Swamp Datastores: One Workflow, Any Machine

By default, swamp stores everything in local SQLite. This works until you close your laptop, sit down at your desktop, and discover that your agent has no memory of what happened an hour ago. The models are there (they live in YAML), but the runtime data, the execution history, the versioned outputs from every method run, all of it is trapped on whichever machine produced it.

If you work on one machine, this is fine. If you work on two or three, it is a problem. Your agent starts cold every time you switch. The voice profile you refined yesterday on your laptop does not exist on your desktop. The health check workflow that ran at 03:00 on your VM has results you cannot see from anywhere else. You are running the same models against the same code, but the data layer is fragmented across physical locations.

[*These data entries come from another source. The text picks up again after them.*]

Lemma evaluate_decides e command program :
  invoked command program → decides e (trim command) program (pd_action (evaluate e command)).
Proof.
  intros [rest Hw]. unfold evaluate. rewrite Hw. set (cmd := trim command).
  pose proof (first_match_ruled Deny cmd program (pe_rules e)) as Hd.
  pose proof (first_match_ruled Allow cmd program (pe_rules e)) as Ha.
  pose proof (approved_find cmd (pe_allow_prefixes e)) as Hp. rewrite is_Some_alt in Hd, Ha. rewrite is_Some_alt in Hp.
  destruct (first_match Deny _ _ _) as [[]|]; [cbn; tauto..|].
  destruct (find _ _) as [ap|]; [cbn; tauto|].
  destruct (first_match Allow _ _ _) as [[]|]; [cbn; tauto..|].
  destruct (first_match Ask _ _ _) as [[]|]; cbn; tauto.
Qed.

(** At most one decision fits. *)
Lemma decides_unique e cmd program a1 a2 : decides e cmd program a1 → decides e cmd program a2 → a1 = a2.
Proof. destruct a1, a2; cbn; tauto. Qed.

(** A command has a program unless it is blank. *)
Lemma trimmed_invokes command : trim command ≠ [] → ∃ program, invoked command program.
Proof.
  intros Ht. destruct (split_whitespace (trim command)) as [|program rest] eqn:Hw; [|by exists program, rest].
  by apply trimmed_words in Hw.
Qed.

#[global] Instance ruled_perm action cmd program : Proper ((≡ₚ) ==> iff) (ruled action cmd program).
Proof. intros l l' Hl. split; intros (r & ? & ?); exists r; by rewrite Hl in *. Qed.

#[global] Instance approved_perm cmd : Proper ((≡ₚ) ==> iff) (approved cmd).
Proof. intros l l' Hl. split; intros (r & ? & ?); exists r; by rewrite Hl in *. Qed.

(** The order of the rules and of the approved prefixes does not matter. *)
Lemma evaluate_order e e' command :
  pe_rules e ≡ₚ pe_rules e' → pe_allow_prefixes e ≡ₚ pe_allow_prefixes e' →
  pd_action (evaluate e command) = pd_action (evaluate e' command).
Proof.
  intros Hr Hp. destruct (split_whitespace (trim command)) as [|program rest] eqn:Hw.
  { unfold evaluate. by rewrite Hw. }
  assert (invoked command program) as Hi by by exists rest.
  eapply (decides_unique e); [by apply evaluate_decides|].
  pose proof (evaluate_decides e' command program Hi) as He. revert He.
  unfold decides. destruct (pd_action _); by rewrite Hr, ?Hp.
Qed.

(** ** Changes at run time *)

Inductive PolicyChange :=
| Amend (prefix source : text)
| LoadDir (entries : option (list (Result string DirEntry)))
| AddNetworkRule (r : NetworkRule).

Definition policy_change (change : PolicyChange) (e : ExecPolicyEngine) : ExecPolicyEngine :=
  match change with
  | Amend prefix source => amend prefix source e
  | LoadDir entries => (load_from_dir entries e 0).1.2
  | AddNetworkRule r => add_network_rule r e
  end.

Definition policy_run (changes : list PolicyChange) (e : ExecPolicyEngine) : ExecPolicyEngine :=
  foldl (λ e change, policy_change change e) e changes.

(** [e'] has what [e] has, and more. *)
Record grows (e e' : ExecPolicyEngine) : Prop := {
  gr_rules : pe_rules e `prefix_of` pe_rules e';
  gr_prefixes : pe_allow_prefixes e `prefix_of` pe_allow_prefixes e';
}.

#[global] Instance grows_preorder : PreOrder grows.
Proof. split; [by split|]. intros e1 e2 e3 [] []. split; by etrans. Qed.

Lemma load_from_dir_grows entries e n : grows e (load_from_dir entries e n).1.2.
Proof.
  destruct entries as [entries|]; [|done]. revert e n.
  cut (∀ e n, wp (load_from_dir (Some entries)) (λ _ e' _, grows e e') e n).
  { intros H e n. specialize (H e n). unfold wp in H. by destruct (load_from_dir _ _ _) as [[? ?] ?]. }
  intros e n. apply (wp_for_each (λ _ e' _, grows e e')); [|done|done].
  intros entry rest e1 n1 Hg. destruct entry as [file| |]; [|done..].
  case_bool_decide; [|done]. unfold wp, load_rules_file. destruct (de_content file); [|done..].
  etrans; [exact Hg|]. split; [by apply prefix_app_r|done].
Qed.

Lemma policy_change_grows change e : grows e (policy_change change e).
Proof.
  destruct change; cbn; [|apply load_from_dir_grows|done].
  unfold amend. destruct (existsb _ _); [done|]. split; [done|by apply prefix_app_r].
Qed.

Lemma policy_run_grows changes e : grows e (policy_run changes e).
Proof.
  revert e. induction changes as [|change rest IH]; intros e; [done|]. cbn.
  etrans; [apply policy_change_grows|apply IH].
Qed.

(** Amendments and files are the only sources of approval. *)
Lemma policy_run_sources changes e ap :
  ap ∈ pe_allow_prefixes (policy_run changes e) →
  ap ∈ pe_allow_prefixes e ∨ Amend (al_prefix ap) (al_source ap) ∈ changes.
Proof.
  revert e. induction changes as [|change rest IH]; intros e; cbn; [auto|]. intros [Hin|Hin]%IH; [|set_solver].
  destruct change; cbn [policy_change] in Hin; [|left|by left].
  - unfold amend in Hin. destruct (existsb _ _); [by left|]. cbn in Hin. rewrite elem_of_app, list_elem_of_singleton in Hin.
    destruct Hin as [?| ->]; [by left|]. right. cbn. set_solver.
  - revert Hin. destruct entries as [entries|]; [|done]. 
    cut (wp (load_from_dir (Some entries)) (λ _ e' _, pe_allow_prefixes e' = pe_allow_prefixes e) e 0).
    { unfold wp. destruct (load_from_dir _ _ _) as [[? e1] ?]. cbn. by intros ->. }
    apply (wp_for_each (λ _ e' _, pe_allow_prefixes e' = pe_allow_prefixes e)); [|done|done].
    intros entry r e1 n1 He. destruct entry as [file| |]; [|done..].
    case_bool_decide; [|done]. unfold wp, load_rules_file. by destruct (de_content file).
Qed.

(** A rule is a line of one of the rules files of a directory. *)
Definition read_from (entries : list (Result string DirEntry)) (r : PolicyRule) : Prop :=
  ∃ file content line, Ok file ∈ entries ∧ de_extension file = Some (lit "rules")
    ∧ de_content file = Ok content ∧ line ∈ lines content ∧ r ∈ load_line line.

(** What the loading of a directory adds comes from its files, read in order and
    whether or not it stops at one of them. *)
Lemma load_from_dir_rules entries e n r :
  r ∈ pe_rules (load_from_dir (Some entries) e n).1.2 → r ∈ pe_rules e ∨ read_from entries r.
Proof.
  set (sound := λ e' : ExecPolicyEngine, ∀ r, r ∈ pe_rules e' → r ∈ pe_rules e ∨ read_from entries r).
  cut (wp (load_from_dir (Some entries)) (λ _ e' _, sound e') e n).
  { unfold wp. destruct (load_from_dir _ _ _) as [[? e1] ?]. intros Hs. apply Hs. }
  apply (wp_for_each (λ rest e' _, sound e' ∧ rest ⊆ entries)); [|by intros ?? []|by split; [left|]].
  intros entry rest e1 n1 [He Hin]. assert (Hrest : rest ⊆ entries) by set_solver.
  destruct entry as [file| |]; [|done..]. case_bool_decide as Hext; [|done]. unfold wp, load_rules_file.
  destruct (de_content file) as [content| |] eqn:Hc; [|done..]. split; [|done]. intros r'. cbn.
  rewrite elem_of_app, list_elem_of_join. intros [?|(rules & Hr & Hl)]; [by apply He|]. right.
  apply list_elem_of_fmap in Hl as (line & -> & Hline). exists file, content, line. split_and!; [set_solver|done..].
Qed.

Lemma policy_run_rules changes e r :
  r ∈ pe_rules (policy_run changes e) →
  r ∈ pe_rules e ∨ ∃ entries, LoadDir (Some entries) ∈ changes ∧ read_from entries r.
Proof.
  revert e. induction changes as [|change rest IH]; intros e; cbn; [auto|].
  intros [Hin|(entries & Hin & Hr)]%IH; [|right; exists entries; split; [by right|done]].
  destruct change as [prefix source|[entries|]|]; cbn [policy_change] in Hin; [left|..|by left|by left].
  - unfold amend in Hin. by destruct (existsb _ _).
  - apply load_from_dir_rules in Hin as [?|?]; [by left|]. right. exists entries. split; [by left|done].
Qed.

Lemma ruled_grows action cmd program e e' :
  grows e e' → ruled action cmd program (pe_rules e) → ruled action cmd program (pe_rules e').
Proof. intros [[k Hk] _] (r & Hr & ?). exists r. rewrite Hk, elem_of_app. auto. Qed.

The swamp datastore primitive exists to fix this.

What a datastore is

A datastore is a pluggable backend that replaces local SQLite storage with a remote, shared data layer. The provider interface defines four capabilities:

createLock: acquire and release distributed locks so concurrent sessions do not corrupt state
createVerifier: health check the backend before trusting it
createSyncService: pull remote data to a local cache, push local changes back
resolveDatastorePath / resolveCachePath: tell swamp where the data lives

Any extension that implements this interface becomes a valid backend. Swamp does not care whether the data sits in PostgreSQL, S3, or a GitLab project. It calls the same methods regardless.

Configuration lives in .swamp.yaml. Here is what a GitLab backend looks like (more on this one below):

datastore:
  type: "@webframp/gitlab-datastore"
  config:
    projectId: "12345"
    baseUrl: "https://gitlab.com"
    token: "glpat-xxxxxxxxxxxxxxxxxxxx"
    statePrefix: "swamp"

Once configured, the CLI handles sync:

# Check backend health
swamp datastore status

# Pull remote state into local cache
swamp datastore sync --pull

# Push local changes to remote
swamp datastore sync --push

That is the entire user-facing surface for multi-machine continuity. Pull before you start, push when you finish. Your agent resumes where it left off regardless of which machine you are on. For a complete example of standing up a remote datastore from scratch, the upstream s3-bootstrap workflow walks through provisioning, configuring, and verifying an S3 backend in one run.

Two backends, one interface

I built two datastore extensions to cover different deployment scenarios. Both implement the same provider interface. Both solve the same problem. They differ in what infrastructure you already have.

GitLab: the infrastructure you already own

The @webframp/gitlab-datastore stores swamp data using GitLab’s Terraform state HTTP API. Every piece of swamp data becomes a Terraform state object in your GitLab project.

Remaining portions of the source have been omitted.